Definition mark_refunded (now : Z) (d : db) (e : AccommodationBookingPayment) (amount : dec)
    (wallet_txn_id : option string) (changed_by_user_id : option Z) :=
  let* current_state := of_option PaymentValueError (enum_of_value (pe_payment_status e)) in
  let new_state := if decide (current_state = REFUND_PENDING) then REFUNDED else PARTIAL_REFUND in
  let* r := transition now d e new_state
    (args changed_by_user_id (Some "Refund completed"%string) "refund_completed"
       [("refund_amount"%string, MDec amount); ("wallet_txn_id"%string, meta_text wallet_txn_id)]
       (Some amount)) in
  Ok (r.1, set_references r.2 (assign_if wallet_txn_id (pe_wallet_txn_id r.2))
             (pe_gateway_transaction_id r.2)).

(** The operations as data, and a sequence of them on one event. *)
Inductive payment_op : Type :=
  | OpTransition (new_state : PaymentState) (a : transition_args)
  | OpProcessing (gateway wallet : option string)
  | OpPaid (amount : dec) (wallet gateway : option string) (by_user : option Z)
  | OpPartiallyPaid (amount : dec) (wallet gateway : option string) (by_user : option Z)
  | OpFailed (reason : string) (by_user : option Z)
  | OpInitiateRefund (amount : dec) (reason : string) (by_user : option Z)
  | OpRefunded (amount : dec) (wallet : option string) (by_user : option Z).

Definition apply_op (now : Z) (d : db) (e : AccommodationBookingPayment) (o : payment_op)
    : result payment_error (db * AccommodationBookingPayment) :=
  match o with
  | OpTransition s a => transition now d e s a
  | OpProcessing g w => mark_processing now d e g w
  | OpPaid m w g u => mark_paid now d e m w g u
  | OpPartiallyPaid m w g u => mark_partially_paid now d e m w g u
  | OpFailed r u => mark_failed now d e r u
  | OpInitiateRefund m r u => initiate_refund now d e m r u
  | OpRefunded m w u => mark_refunded now d e m w u
  end.

Fixpoint apply_ops (d : db) (e : AccommodationBookingPayment) (os : list (Z * payment_op))
    : result payment_error (db * AccommodationBookingPayment) :=
  match os with
  | [] => Ok (d, e)
  | (now, o) :: os => let* r := apply_op now d e o in apply_ops r.1 r.2 os
  end.

(** * Lemmas *)

Lemma can_transition_tstep s t m : can_transition s t m = true -> tstep VALID_TRANSITIONS s t.
Proof.
  unfold can_transition. rewrite <- allowed_spec.
  by destruct (allowed VALID_TRANSITIONS s t).
Qed.

(** The rows a step writes: one when the event has a booking. *)
Definition rows_of (e : AccommodationBookingPayment) (t : PaymentState) (a : transition_args)
    : list BookingStatusHistory :=
  match pe_booking_id e with
  | Some bid => [history_row bid e t a]
  | None => []
  end.

Lemma payment_transition_Ok now d e t a d' e' :
  transition now d e t a = Ok (d', e') <->
  exists s, pe_payment_status e = enum_value s /\ can_transition s t (ta_amount a) = true /\
    d' = fold_left add_history (rows_of e t a) d /\
    e' = set_payment_status e (enum_value t) now.
Proof.
  unfold transition, rows_of.
  destruct (enum_of_value (pe_payment_status e)) as [s|] eqn:Hs; simpl.
  - apply enum_of_value_Some in Hs. split.
    + intros H. inv_ok H. exists s. by destruct (pe_booking_id e); simplify_eq/=.
    + intros (s' & Hs' & Hc & -> & ->).
      rewrite <- Hs in Hs'. apply enum_value_inj in Hs' as ->. rewrite Hc.
      by destruct (pe_booking_id e).
  - split; [done|]. intros (s & Hs' & _). by rewrite Hs', enum_of_value_value in Hs.
Qed.

Lemma fold_add_history l d :
  db_history (fold_left add_history l d) = db_history d ++ l.
Proof.
  revert d. induction l as [|h l IH]; intros d; simpl; [by rewrite app_nil_r|].
  rewrite IH. simpl. by rewrite <- (assoc_L (++)).
Qed.

Definition is_failure (o : payment_op) : bool :=
  match o with
  | OpFailed _ _ => true
  | _ => false
  end.

(** A row of the payment machine: tagged statuses of one event's booking. *)
Definition payment_row (bid : Z) (h : BookingStatusHistory) : Prop :=
  h_booking_id h = bid /\
  exists s t, tstep VALID_TRANSITIONS s t /\
    h_from_status h = "payment:" +:+ enum_value s /\
    h_to_status h = "payment:" +:+ enum_value t.

(** What one operation does to the event and to the history. *)
Lemma apply_op_step now d e o d' e' :
  apply_op now d e o = Ok (d', e') ->
  exists s t rows,
    pe_payment_status e = enum_value s /\ pe_payment_status e' = enum_value t /\
    tstep VALID_TRANSITIONS s t /\
    pe_booking_id e' = pe_booking_id e /\
    db_history d' = db_history d ++ rows /\
    match pe_booking_id e with
    | Some bid => exists h, rows = [h] /\ payment_row bid h
    | None => rows = []
    end /\
    (is_failure o = false -> pe_retry_count e' = pe_retry_count e) /\
    (is_failure o = true -> pe_retry_count e' = Some (default 0 (pe_retry_count e) + 1)).
Proof.
  assert (Hcore : forall t a d1 e1, transition now d e t a = Ok (d1, e1) ->
    exists s rows, pe_payment_status e = enum_value s /\ pe_payment_status e1 = enum_value t /\
    tstep VALID_TRANSITIONS s t /\ pe_booking_id e1 = pe_booking_id e /\
    db_history d1 = db_history d ++ rows /\
    match pe_booking_id e with
    | Some bid => exists h, rows = [h] /\ payment_row bid h
    | None => rows = []
    end /\ pe_retry_count e1 = pe_retry_count e).
  { intros t a d1 e1 (s & Hs & Hc & -> & ->)%payment_transition_Ok.
    apply can_transition_tstep in Hc. exists s, (rows_of e t a).
    rewrite fold_add_history. split_and!; try done. unfold rows_of, payment_row.
    destruct (pe_booking_id e); [|done]. eexists. split; [done|]. simpl.
    split; [done|]. exists s, t. by rewrite Hs. }
  destruct o; simpl; intros Ho;
    unfold mark_processing, mark_paid, mark_partially_paid, mark_failed, initiate_refund,
      mark_refunded in Ho; inv_ok Ho;
    repeat match goal with
      | r : (db * AccommodationBookingPayment)%type |- _ => destruct r as [? ?]
      | H : transition _ _ _ _ _ = Ok _ |- _ => apply Hcore in H as (s & rows & Hcore')
      end; simplify_eq/=;
    destruct Hcore' as (? & ? & ? & ? & ? & ? & ?); eexists _, _, rows;
    split_and!; try done; simpl; congruence.
Qed.

Definition failures (os : list (Z * payment_op)) : Z :=
  Z.of_nat (length (List.filter (fun x => is_failure x.2) os)).

(** The states of an event that has been paid in full. *)
Definition settled : list PaymentState := [PAID; REFUND_PENDING; PARTIAL_REFUND; REFUNDED].

Lemma settled_closed s t : s ∈ settled -> tstep VALID_TRANSITIONS s t -> t ∈ settled.
Proof. unfold tstep, settled. destruct s; set_solver. Qed.

(** What a sequence of operations does. *)
Lemma apply_ops_steps os : forall d e d' e',
  apply_ops d e os = Ok (d', e') -> forall s, pe_payment_status e = enum_value s ->
  exists t rows, pe_payment_status e' = enum_value t /\ rtc (tstep VALID_TRANSITIONS) s t /\
    pe_booking_id e' = pe_booking_id e /\ db_history d' = db_history d ++ rows /\
    (forall bid, pe_booking_id e = Some bid ->
       length rows = length os /\ Forall (payment_row bid) rows) /\
    default 0 (pe_retry_count e') = default 0 (pe_retry_count e) + failures os.
Proof.
  induction os as [|[now o] os IH]; simpl; intros d e d' e' Hops s Hs.
  - simplify_eq. exists s, []. rewrite app_nil_r. split_and!; [done|constructor|done|done| |].
    + intros bid _. split; [done|constructor].
    + unfold failures. simpl. lia.
  - inv_ok Hops. destruct a as [d1 e1]. simpl in *.
    apply apply_op_step in Hok as (s' & t & rows & Hs' & Ht & Hst & Hb & Hh & Hrows & Hr0 & Hr1).
    rewrite Hs in Hs'. apply enum_value_inj in Hs' as <-.
    destruct (IH _ _ _ _ Hops t Ht) as (u & rows' & Hu & Hr & Hb' & Hh' & Hrows' & Hret).
    exists u, (rows ++ rows'). split_and!.
    + done.
    + by eapply rtc_l.
    + congruence.
    + rewrite Hh', Hh. by rewrite <- (assoc_L (++)).
    + intros bid Hbid. rewrite Hbid in Hrows. destruct Hrows as (h & -> & Hrow).
      destruct (Hrows' bid ltac:(congruence)) as [Hlen Hall]. simpl.
      split; [by rewrite Hlen|by constructor].
    + rewrite Hret. unfold failures. simpl. destruct (is_failure o).
      * rewrite (Hr1 eq_refl). simpl. lia.
      * rewrite (Hr0 eq_refl). lia.
Qed.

PROBLEM STATEMENT: Please output the lines of the listing above that fall in the stretch from the one with "destruct o; simpl; intros Ho;" through the one with "induction os as", exactly and only those.

ANSWER BOX:
  destruct o; simpl; intros Ho;
    unfold mark_processing, mark_paid, mark_partially_paid, mark_failed, initiate_refund,
      mark_refunded in Ho; inv_ok Ho;
    repeat match goal with
      | r : (db * AccommodationBookingPayment)%type |- _ => destruct r as [? ?]
      | H : transition _ _ _ _ _ = Ok _ |- _ => apply Hcore in H as (s & rows & Hcore')
      end; simplify_eq/=;
    destruct Hcore' as (? & ? & ? & ? & ? & ? & ?); eexists _, _, rows;
    split_and!; try done; simpl; congruence.
Qed.

Definition failures (os : list (Z * payment_op)) : Z :=
  Z.of_nat (length (List.filter (fun x => is_failure x.2) os)).

(** The states of an event that has been paid in full. *)
Definition settled : list PaymentState := [PAID; REFUND_PENDING; PARTIAL_REFUND; REFUNDED].

Lemma settled_closed s t : s ∈ settled -> tstep VALID_TRANSITIONS s t -> t ∈ settled.
Proof. unfold tstep, settled. destruct s; set_solver. Qed.

(** What a sequence of operations does. *)
Lemma apply_ops_steps os : forall d e d' e',
  apply_ops d e os = Ok (d', e') -> forall s, pe_payment_status e = enum_value s ->
  exists t rows, pe_payment_status e' = enum_value t /\ rtc (tstep VALID_TRANSITIONS) s t /\
    pe_booking_id e' = pe_booking_id e /\ db_history d' = db_history d ++ rows /\
    (forall bid, pe_booking_id e = Some bid ->
       length rows = length os /\ Forall (payment_row bid) rows) /\
    default 0 (pe_retry_count e') = default 0 (pe_retry_count e) + failures os.
Proof.
  induction os as [|[now o] os IH]; simpl; intros d e d' e' Hops s Hs.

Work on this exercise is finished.